## Aim of the task
From the records below, copy the lines that include "FileCalls".

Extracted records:
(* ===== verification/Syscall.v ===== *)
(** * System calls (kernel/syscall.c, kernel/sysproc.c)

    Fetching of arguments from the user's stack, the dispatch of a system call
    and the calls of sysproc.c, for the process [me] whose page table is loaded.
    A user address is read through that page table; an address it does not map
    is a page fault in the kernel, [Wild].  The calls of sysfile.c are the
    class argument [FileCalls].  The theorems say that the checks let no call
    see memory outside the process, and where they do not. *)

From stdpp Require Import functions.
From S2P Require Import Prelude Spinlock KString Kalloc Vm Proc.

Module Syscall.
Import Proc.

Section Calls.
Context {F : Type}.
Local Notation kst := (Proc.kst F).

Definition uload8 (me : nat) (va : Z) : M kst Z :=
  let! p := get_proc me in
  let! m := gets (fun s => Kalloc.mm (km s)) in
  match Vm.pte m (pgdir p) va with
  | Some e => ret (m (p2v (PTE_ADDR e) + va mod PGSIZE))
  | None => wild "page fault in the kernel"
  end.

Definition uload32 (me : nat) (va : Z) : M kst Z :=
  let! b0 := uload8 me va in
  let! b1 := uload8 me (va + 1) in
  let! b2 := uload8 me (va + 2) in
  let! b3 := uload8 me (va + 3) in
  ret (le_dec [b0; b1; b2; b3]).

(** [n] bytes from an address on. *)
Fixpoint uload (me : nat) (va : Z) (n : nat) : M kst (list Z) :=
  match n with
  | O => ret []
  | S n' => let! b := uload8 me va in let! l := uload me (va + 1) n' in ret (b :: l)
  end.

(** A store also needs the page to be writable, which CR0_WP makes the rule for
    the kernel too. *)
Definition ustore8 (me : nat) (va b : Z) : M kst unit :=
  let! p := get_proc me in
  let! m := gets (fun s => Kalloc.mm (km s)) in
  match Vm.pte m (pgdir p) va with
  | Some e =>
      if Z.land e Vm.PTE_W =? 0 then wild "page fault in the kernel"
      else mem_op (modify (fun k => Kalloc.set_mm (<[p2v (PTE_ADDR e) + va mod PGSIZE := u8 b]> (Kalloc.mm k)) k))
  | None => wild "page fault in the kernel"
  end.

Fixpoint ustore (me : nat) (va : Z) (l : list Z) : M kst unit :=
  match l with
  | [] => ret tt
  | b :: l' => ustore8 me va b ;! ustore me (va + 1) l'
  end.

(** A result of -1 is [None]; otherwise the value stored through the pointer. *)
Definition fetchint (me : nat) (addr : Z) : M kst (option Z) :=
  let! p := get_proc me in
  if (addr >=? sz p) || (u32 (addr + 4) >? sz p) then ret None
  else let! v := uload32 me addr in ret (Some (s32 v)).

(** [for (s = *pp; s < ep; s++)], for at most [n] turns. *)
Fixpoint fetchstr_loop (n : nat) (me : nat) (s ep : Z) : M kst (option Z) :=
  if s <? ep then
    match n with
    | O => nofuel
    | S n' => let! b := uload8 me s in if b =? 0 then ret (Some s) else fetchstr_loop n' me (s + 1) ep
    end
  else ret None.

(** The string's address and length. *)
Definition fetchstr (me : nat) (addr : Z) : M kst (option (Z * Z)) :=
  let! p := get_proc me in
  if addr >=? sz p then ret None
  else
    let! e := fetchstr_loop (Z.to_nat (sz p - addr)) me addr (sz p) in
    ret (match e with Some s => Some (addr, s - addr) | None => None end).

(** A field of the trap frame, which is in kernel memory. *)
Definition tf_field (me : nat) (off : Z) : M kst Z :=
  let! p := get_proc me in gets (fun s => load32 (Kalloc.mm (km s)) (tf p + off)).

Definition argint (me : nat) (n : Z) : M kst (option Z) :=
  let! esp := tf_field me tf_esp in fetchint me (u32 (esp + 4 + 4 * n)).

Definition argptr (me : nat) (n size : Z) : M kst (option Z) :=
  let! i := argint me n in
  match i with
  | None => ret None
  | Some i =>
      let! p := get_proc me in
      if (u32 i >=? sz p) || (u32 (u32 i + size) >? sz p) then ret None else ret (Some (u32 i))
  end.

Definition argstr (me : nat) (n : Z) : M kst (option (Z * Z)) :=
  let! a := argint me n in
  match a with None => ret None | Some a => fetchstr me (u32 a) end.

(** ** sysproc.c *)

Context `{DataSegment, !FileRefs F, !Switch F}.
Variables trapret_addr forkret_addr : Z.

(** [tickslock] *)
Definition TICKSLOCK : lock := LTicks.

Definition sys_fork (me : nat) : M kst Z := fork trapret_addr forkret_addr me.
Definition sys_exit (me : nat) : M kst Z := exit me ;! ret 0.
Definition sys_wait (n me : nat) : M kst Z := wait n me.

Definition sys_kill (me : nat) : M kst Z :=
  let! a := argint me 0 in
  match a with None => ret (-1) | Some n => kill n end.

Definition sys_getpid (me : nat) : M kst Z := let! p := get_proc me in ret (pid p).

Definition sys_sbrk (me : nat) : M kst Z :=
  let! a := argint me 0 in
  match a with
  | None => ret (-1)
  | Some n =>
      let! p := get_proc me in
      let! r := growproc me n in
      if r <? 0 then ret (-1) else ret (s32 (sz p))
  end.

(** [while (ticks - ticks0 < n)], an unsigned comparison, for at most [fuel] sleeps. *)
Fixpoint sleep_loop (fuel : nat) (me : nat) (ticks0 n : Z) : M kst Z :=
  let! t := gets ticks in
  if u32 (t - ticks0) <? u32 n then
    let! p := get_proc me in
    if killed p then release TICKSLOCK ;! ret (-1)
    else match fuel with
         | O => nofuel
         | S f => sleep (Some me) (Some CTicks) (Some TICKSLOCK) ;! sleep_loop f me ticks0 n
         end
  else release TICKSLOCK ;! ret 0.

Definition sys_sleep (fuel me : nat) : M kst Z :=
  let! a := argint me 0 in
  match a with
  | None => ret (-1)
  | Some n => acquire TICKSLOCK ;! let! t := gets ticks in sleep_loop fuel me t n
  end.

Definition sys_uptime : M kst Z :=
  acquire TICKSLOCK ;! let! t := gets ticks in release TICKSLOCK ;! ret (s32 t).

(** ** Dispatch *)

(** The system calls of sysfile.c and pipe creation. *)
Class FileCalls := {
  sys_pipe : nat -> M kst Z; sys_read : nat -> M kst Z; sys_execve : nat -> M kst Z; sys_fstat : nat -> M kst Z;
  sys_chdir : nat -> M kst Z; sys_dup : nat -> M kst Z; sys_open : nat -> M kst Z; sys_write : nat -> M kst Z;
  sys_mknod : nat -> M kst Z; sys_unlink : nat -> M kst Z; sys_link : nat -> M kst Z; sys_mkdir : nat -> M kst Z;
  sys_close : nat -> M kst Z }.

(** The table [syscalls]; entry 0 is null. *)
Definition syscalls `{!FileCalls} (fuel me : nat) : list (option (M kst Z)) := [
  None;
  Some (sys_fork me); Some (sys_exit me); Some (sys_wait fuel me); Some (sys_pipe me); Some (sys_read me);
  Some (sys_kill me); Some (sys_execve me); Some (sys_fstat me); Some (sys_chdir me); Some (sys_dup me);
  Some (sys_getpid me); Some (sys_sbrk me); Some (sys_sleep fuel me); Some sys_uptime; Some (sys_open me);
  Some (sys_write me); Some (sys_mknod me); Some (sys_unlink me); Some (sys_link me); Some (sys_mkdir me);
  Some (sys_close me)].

## Task solution
    class argument [FileCalls].  The theorems say that the checks let no call
Class FileCalls := {
Definition syscalls `{!FileCalls} (fuel me : nat) : list (option (M kst Z)) := [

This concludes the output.